Bloomberg reported that the software giant is eliminating many open jobs, including in its Azure cloud business and its security software unit, as the economy continues to weaken.
It comes after a senior executive warned the management of the Windows and Office divisions in May this year to adopt a more conservative approach to hiring new people.
Then earlier this month Microsoft began cutting less than 1 percent of jobs as part of an annual structural adjustment, which it said was routinely carried out every summer.
And now Bloomberg reported that Microsoft is withdrawing job listings for its cloud and security divisions – both of which have performed well, financially speaking.
However Microsoft reportedly confirmed it would honour job offers that have already been made for open roles and will make some exceptions for critical roles.
“As Microsoft gets ready for a new fiscal year, it is making sure the right resources are aligned to the right opportunity,” a spokesperson reportedly said.
“Microsoft will continue to grow headcount in the year ahead, and we will add additional focus to where those resources go.”
At the same time as Microsoft is reducing its hiring, President Brad Smith earlier this week issued a stark assessment of the troubles facing US companies fulfilling staffing positions, due in part to declining population growth in key markets.
Smith identified declining birth rates in the United States, Europe, China and Japan, as one of the reasons for the declining working age populations in those countries.
Government stimulus during the pandemic, Covid-19 concerns, childcare and other factors have contributed to the current labour shortage as well.
Microsoft is not alone is slowing hiring and tightening its fiscal belt.
This week Bloomberg’s Mark Gurman (a noted Apple leaker), reported that Apple won’t backfill roles or add new staff in certain cases, citing people with knowledge of the matter.

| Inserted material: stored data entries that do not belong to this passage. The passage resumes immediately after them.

(** X1 on [tie_text]: the section reference ends before the legal term
    starts. *)
Lemma X1_witness :
  (NER.start tie_section < NER.end_ tie_section)%Z
  /\ (NER.end_ tie_section <= NER.start tie_term)%Z
  /\ (NER.start tie_term < NER.end_ tie_term)%Z.
Proof.
  apply (X1_entities_in_text_order tie_text tie_section tie_term).
  vm_compute. apply before_here. left. reflexivity.
Defined.

(** X2.  The span of every extracted entity is a non-empty range of
    offsets of the text. *)
Theorem X2_entity_span_within_text :
  forall text e,
    In e (NER.extract_entities text) ->
    (0 <= NER.start e)%Z
    /\ (NER.start e < NER.end_ e)%Z
    /\ (NER.end_ e <= PyStr.len text)%Z.
Proof.
  intros text e H.
  assert (Hp : proper e).
  { pose proof (candidates_proper text) as Hp. rewrite Forall_forall in Hp.
    apply Hp. unfold NER.extract_entities in H.
    now apply (proj1 (proj2 (remove_overlaps_sound _ (candidates_proper text)))). }
  apply extracted_scanned in H.
  destruct H as [p act m _ Hm ->|p m _ Hm ->|ic ty conf p m _ Hm ->];
    destruct (match_span _ _ _ _ Hm) as (H0 & _ & H2 & _);
    unfold proper in Hp; simpl in *; repeat split; lia.
Qed.

(** X2 at the mention of [bare_text]. *)
Lemma X2_witness :
  (0 <= NER.start bare_entity)%Z
  /\ (NER.start bare_entity < NER.end_ bare_entity)%Z
  /\ (NER.end_ bare_entity <= PyStr.len bare_text)%Z.
Proof.
  apply (X2_entity_span_within_text bare_text bare_entity).
  vm_compute. left. reflexivity.
Defined.

(** X3.  The scanners of courts, statutes, legal terms and dates record
    the matched text verbatim: the entity text is [text[start:end]].  The
    scanner of case numbers records it under the key [full_match]. *)
Theorem X3_matched_text_is_recorded :
  forall text e,
    In e (NER.extract_entities text) ->
    (In (NER.entity_type e) [NER.COURT; NER.STATUTE; NER.LEGAL_TERM; NER.DATE] ->
     NER.text e = PyStr.slice_z text (NER.start e) (NER.end_ e)
     /\ NER.metadata e = [])
    /\ (NER.entity_type e = NER.CASE_NUMBER ->
        NER.metadata e
        = [("full_match", PyStr.slice_z text (NER.start e) (NER.end_ e))]).
Proof.
  intros text e H. apply extracted_scanned in H.
  destruct H as [p act m _ Hm ->|p m _ Hm ->|ic ty conf p m Hty Hm ->].
  - split; [|discriminate]. simpl.
    intros [H|[H|[H|[H|[]]]]]; discriminate.
  - split.
    + simpl. intros [H|[H|[H|[H|[]]]]]; discriminate.
    + intros _. simpl.
      destruct (match_span _ _ _ _ Hm) as (_ & _ & _ & ->).
      reflexivity.
  - split.
    + intros _.
      destruct (match_span _ _ _ _ Hm) as (_ & _ & _ & E).
      simpl. now rewrite E.
    + simpl. intros ->.
      simpl in Hty. destruct Hty as [H|[H|[H|[H|[]]]]]; discriminate.
Qed.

The iPhone giant is to also slow hiring and spending for a number of its teams in 2023, he wrote.
Google CEO Sundar Pichai meanwhile last week in an email to staff warned that Alphabet plans to slow down hiring and consolidate investments through 2023
Facebook parent Meta Platforms earlier this month scaled back its target for adding software engineers this year from 10,000 to around 6,000 to 7,000.
Tesla meanwhile is already restructuring its operations and is in the process of axing 10,000 jobs, after Elon Musk announced he had a “super bad feeling” about the economy and planned to cut headcount by 10 percent and “pause all hiring worldwide.”
These moves come as the world faces inflationary pressures, rising fuel costs and food prices, caused in part by Russia’s illegal invasion of Ukraine, and the economic fallout from lockdowns imposed during the global Coronavirus pandemic.